[Stored data entries]
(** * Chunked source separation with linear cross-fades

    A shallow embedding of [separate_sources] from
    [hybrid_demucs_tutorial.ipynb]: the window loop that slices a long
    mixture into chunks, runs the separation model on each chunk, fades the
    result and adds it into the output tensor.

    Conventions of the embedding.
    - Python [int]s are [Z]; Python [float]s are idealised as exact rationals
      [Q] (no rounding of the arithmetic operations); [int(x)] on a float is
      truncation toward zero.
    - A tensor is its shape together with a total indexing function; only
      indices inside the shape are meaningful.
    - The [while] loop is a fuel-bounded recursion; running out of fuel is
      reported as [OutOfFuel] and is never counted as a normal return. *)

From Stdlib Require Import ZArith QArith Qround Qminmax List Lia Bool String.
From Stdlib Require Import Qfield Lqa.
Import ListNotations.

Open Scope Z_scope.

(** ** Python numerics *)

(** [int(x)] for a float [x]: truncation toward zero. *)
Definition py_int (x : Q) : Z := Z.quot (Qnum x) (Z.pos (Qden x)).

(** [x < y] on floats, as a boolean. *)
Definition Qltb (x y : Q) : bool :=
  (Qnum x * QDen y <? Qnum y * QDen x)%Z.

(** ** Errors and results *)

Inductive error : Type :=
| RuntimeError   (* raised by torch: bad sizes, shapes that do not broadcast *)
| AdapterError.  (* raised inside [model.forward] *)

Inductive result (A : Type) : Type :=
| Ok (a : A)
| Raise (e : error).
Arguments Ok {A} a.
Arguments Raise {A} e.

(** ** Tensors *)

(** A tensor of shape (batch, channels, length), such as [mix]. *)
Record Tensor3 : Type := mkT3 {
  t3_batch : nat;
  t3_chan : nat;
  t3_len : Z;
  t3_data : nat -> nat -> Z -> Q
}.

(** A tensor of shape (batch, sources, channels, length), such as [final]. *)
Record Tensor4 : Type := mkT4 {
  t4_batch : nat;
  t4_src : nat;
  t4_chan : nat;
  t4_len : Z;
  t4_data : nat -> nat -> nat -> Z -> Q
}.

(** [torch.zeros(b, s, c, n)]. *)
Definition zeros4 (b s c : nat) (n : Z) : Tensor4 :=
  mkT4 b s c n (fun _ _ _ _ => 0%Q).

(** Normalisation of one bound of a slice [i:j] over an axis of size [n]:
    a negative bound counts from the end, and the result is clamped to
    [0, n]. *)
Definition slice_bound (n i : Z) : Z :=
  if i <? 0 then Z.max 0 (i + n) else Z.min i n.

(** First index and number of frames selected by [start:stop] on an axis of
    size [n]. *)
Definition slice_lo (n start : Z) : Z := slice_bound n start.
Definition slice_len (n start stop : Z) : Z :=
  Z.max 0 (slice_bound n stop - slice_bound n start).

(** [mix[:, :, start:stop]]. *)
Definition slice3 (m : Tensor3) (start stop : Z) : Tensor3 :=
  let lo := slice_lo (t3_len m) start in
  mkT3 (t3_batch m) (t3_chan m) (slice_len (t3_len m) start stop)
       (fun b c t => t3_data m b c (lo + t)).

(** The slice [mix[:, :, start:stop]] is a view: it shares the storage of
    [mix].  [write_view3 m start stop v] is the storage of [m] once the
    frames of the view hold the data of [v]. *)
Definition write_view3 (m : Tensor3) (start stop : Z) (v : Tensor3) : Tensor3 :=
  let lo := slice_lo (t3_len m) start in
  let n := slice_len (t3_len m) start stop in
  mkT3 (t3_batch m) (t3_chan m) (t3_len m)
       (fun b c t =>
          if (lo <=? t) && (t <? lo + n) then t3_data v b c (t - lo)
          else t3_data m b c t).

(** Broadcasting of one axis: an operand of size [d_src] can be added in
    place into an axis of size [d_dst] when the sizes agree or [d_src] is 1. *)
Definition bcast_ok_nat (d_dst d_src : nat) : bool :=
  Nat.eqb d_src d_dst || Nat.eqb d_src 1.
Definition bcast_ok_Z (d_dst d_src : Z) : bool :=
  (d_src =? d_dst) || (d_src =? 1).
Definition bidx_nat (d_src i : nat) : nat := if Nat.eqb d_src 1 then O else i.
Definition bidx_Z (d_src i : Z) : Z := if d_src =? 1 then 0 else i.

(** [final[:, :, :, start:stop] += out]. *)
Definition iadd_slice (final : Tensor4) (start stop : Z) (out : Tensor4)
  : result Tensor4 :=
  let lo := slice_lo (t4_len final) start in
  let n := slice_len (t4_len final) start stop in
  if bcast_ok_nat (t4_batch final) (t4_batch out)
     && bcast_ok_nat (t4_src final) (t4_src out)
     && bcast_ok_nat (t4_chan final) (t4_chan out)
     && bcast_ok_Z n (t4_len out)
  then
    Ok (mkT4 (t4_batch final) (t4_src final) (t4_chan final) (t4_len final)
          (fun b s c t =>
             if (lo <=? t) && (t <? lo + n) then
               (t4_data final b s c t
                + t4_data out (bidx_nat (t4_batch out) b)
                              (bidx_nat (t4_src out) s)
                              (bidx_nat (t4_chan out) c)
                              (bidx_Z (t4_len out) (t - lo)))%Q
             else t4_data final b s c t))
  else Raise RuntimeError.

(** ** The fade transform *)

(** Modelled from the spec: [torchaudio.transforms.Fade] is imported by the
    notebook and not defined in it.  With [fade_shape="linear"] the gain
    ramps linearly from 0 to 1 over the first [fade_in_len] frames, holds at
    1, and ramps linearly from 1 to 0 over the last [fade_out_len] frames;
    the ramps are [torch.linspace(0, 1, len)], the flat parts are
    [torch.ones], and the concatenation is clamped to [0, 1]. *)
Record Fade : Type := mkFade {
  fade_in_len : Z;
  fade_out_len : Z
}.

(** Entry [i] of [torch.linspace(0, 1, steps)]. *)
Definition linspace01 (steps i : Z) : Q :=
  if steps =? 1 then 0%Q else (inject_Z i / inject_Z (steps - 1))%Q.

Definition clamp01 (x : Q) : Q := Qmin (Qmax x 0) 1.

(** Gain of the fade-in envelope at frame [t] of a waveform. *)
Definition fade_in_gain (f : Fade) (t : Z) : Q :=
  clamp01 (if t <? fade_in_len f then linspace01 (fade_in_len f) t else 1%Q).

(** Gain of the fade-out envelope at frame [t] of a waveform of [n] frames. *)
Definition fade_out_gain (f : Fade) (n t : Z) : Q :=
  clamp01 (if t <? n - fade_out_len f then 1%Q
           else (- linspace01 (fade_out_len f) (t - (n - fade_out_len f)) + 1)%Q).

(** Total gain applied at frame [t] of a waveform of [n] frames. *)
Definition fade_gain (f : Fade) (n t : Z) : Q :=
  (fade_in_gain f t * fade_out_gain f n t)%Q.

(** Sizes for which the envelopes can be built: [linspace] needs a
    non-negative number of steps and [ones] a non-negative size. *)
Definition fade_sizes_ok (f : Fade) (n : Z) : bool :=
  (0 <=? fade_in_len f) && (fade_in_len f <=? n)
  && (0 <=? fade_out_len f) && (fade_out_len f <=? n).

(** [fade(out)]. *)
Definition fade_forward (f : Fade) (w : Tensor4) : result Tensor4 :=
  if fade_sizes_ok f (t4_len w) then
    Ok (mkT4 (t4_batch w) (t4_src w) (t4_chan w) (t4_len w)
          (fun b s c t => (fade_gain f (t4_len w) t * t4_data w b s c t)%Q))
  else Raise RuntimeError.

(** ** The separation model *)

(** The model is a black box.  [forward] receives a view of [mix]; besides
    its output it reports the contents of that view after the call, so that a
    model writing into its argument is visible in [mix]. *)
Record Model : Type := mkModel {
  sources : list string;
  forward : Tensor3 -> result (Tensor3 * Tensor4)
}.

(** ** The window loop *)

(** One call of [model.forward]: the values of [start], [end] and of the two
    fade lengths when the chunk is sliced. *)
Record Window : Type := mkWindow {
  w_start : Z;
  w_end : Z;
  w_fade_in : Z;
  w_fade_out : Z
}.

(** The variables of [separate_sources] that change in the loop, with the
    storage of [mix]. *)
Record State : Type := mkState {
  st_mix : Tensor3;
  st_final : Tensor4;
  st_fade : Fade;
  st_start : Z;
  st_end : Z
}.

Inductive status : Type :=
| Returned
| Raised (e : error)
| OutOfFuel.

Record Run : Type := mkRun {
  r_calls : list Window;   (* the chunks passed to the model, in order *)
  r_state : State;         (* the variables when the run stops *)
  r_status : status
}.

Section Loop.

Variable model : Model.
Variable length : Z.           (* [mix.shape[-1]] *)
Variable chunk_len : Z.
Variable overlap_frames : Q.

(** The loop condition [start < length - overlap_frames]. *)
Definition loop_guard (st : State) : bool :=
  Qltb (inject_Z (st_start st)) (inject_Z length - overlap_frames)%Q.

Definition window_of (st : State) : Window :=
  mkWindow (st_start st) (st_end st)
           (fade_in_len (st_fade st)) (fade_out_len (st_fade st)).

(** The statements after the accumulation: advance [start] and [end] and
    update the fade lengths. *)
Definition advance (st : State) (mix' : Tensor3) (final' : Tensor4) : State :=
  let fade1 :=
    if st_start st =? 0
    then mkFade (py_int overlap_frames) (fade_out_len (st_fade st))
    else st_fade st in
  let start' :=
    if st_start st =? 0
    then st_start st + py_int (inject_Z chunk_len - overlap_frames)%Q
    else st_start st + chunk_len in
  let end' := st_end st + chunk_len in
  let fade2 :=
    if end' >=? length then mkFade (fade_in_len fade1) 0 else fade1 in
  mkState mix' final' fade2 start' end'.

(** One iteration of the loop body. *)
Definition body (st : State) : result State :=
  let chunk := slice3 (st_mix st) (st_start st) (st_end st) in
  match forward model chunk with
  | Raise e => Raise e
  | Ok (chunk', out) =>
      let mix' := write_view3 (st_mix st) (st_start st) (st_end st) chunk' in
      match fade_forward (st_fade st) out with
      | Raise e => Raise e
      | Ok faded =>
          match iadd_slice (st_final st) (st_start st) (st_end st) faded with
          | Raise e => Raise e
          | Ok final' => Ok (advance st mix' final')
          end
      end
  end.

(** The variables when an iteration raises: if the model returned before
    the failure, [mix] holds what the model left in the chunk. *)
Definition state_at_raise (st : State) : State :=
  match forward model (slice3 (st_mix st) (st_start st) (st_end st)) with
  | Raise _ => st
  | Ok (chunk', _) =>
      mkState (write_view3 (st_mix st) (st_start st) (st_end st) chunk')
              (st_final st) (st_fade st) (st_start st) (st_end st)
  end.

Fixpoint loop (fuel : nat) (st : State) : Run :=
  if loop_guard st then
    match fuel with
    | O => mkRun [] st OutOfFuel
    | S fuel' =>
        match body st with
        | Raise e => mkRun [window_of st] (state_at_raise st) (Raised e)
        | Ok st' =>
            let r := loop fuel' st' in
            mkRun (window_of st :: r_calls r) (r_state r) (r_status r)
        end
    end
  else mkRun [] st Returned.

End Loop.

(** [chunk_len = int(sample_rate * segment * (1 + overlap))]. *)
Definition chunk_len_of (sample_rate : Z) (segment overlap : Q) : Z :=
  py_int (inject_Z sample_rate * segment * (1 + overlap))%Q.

- **What to produce**: As the answer, set down only the lines from the data above between the one holding "mkT4 b s c n (fun _ _ _ _ => 0%Q)." and the one holding "Z.max 0 (slice_bound", inclusive, exactly as they read.

- **Exercise solution**:
  mkT4 b s c n (fun _ _ _ _ => 0%Q).

(** Normalisation of one bound of a slice [i:j] over an axis of size [n]:
    a negative bound counts from the end, and the result is clamped to
    [0, n]. *)
Definition slice_bound (n i : Z) : Z :=
  if i <? 0 then Z.max 0 (i + n) else Z.min i n.

(** First index and number of frames selected by [start:stop] on an axis of
    size [n]. *)
Definition slice_lo (n start : Z) : Z := slice_bound n start.
Definition slice_len (n start stop : Z) : Z :=
  Z.max 0 (slice_bound n stop - slice_bound n start).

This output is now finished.